1) cxf-bus is the bus configuration for CXF. It is like the manager for all CXF services. The most common use as far as I know is to configure custom interceptors (for auditing, request/response manipulation, headers manipulation etc)

2) the jaxrs:server initiates a server which would start listening to the URLs that we mapped for. Of course, we would want to map the handlers for the URLs and those go under the serviceBeans.

3) The third note in the XML is the just the restServiceImpl configuration and the injection of the helloService as a property inside the HelloRestServiceImpl

4) The reference tag will lookup the service registry for a bean with the same id.

Step 4 - KAR - Karaf Archive (Optional but easier this way)

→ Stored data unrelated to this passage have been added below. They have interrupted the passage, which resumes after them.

Lemma aead_open_ok key nonce aad c t : length key = 32%nat -> length nonce = 12%nat ->
  open key nonce aad c t =
  Ret (if decide (t = mac_of (one_time_key key nonce) (mac_input aad c)) then (xor_bytes c (stream key nonce (length c)), inl tt) else (c, inr TagMismatch)).
Proof.
  intros Hk Hn. unfold open. rewrite tag_ok by done. cbn [mbind exec_bind]. rewrite ct_eq_ok. destruct (xor_keystream_ok key nonce c Hk Hn) as [-> _]. cbn [mbind exec_bind].
  case_decide as D; [by rewrite bool_decide_true|]. rewrite bool_decide_false by (intros Q; by destruct D). done.
Qed.

Lemma seal_ok key nonce aad buf : length key = 32%nat -> length nonce = 12%nat ->
  exists c t, seal key nonce aad buf = Ret (c, t) /\ length c = length buf /\ t = mac_of (one_time_key key nonce) (mac_input aad c) /\ open key nonce aad c t = Ret (buf, inl tt).
Proof.
  intros Hk Hn. destruct (xor_keystream_ok key nonce buf Hk Hn) as [E L]. unfold seal. rewrite E. cbn [mbind exec_bind]. rewrite tag_ok by done. cbn [mbind exec_bind].
  set (c := xor_bytes buf (stream key nonce (length buf))). assert (Lc : length c = length buf) by by apply xor_bytes_length. eexists c, _. split; [reflexivity|]. split; [exact Lc|]. split; [reflexivity|].
  rewrite aead_open_ok, decide_True, Lc by done. unfold c. by rewrite xor_bytes_twice.
Qed.

(** C20: Sealed messages open and others do not: sealing any message under any key
    and nonce gives as many bytes of ciphertext and the RFC 8439 tag of them and the
    associated data, opening gives the message back, and opening any other bytes
    with any tag succeeds exactly when the tag is theirs, leaving the buffer as it
    came when it is not; no two pairs of associated data and ciphertext are
    authenticated as one. *)
Theorem aead_opens_what_it_sealed (key nonce aad buf : list byte) (Hk : length key = 32%nat) (Hn : length nonce = 12%nat) :
  (exists c t, seal key nonce aad buf = Ret (c, t) /\ length c = length buf /\ t = mac_of (one_time_key key nonce) (mac_input aad c) /\ open key nonce aad c t = Ret (buf, inl tt)) /\
  (forall c t, open key nonce aad c t =
     Ret (if decide (t = mac_of (one_time_key key nonce) (mac_input aad c)) then (xor_bytes c (stream key nonce (length c)), inl tt) else (c, inr TagMismatch))) /\
  (forall c aad' c', blen aad < 2 ^ 64 -> blen c < 2 ^ 64 -> blen aad' < 2 ^ 64 -> blen c' < 2 ^ 64 -> mac_input aad c = mac_input aad' c' -> aad = aad' /\ c = c').
Proof. split; [by apply seal_ok|]. split; [intros c t; by apply aead_open_ok|]. intros c aad' c'. apply mac_input_inj. Qed.

Lemma aead_opens_what_it_sealed_witness : exists c t, seal (replicate 32 x07) (replicate 12 x00) [] [x68; x69] = Ret (c, t) /\ open (replicate 32 x07) (replicate 12 x00) [] c t = Ret ([x68; x69], inl tt).
Proof. destruct (aead_opens_what_it_sealed (replicate 32 x07) (replicate 12 x00) [] [x68; x69] eq_refl eq_refl) as [(c & t & E & _ & _ & O) _]. exists c, t. exact (conj E O). Defined.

Technically, you could just start throwing the bundles generated through the Maven into to the deploy directory of karaf. However, as the project goes big and your dependencies are becoming many, it is advisable to use the .kar archive. Picture .kar as your .war or .ear bundle. A .kar archive, internally, looks something like this :

Building .kar

Building the .kar is composed of two steps :

Step 1

feature.xml

Similar to your web descriptor or application descriptor, we have the features descriptor in Karaf to represent the entire repository that we are bundling together to compose our application.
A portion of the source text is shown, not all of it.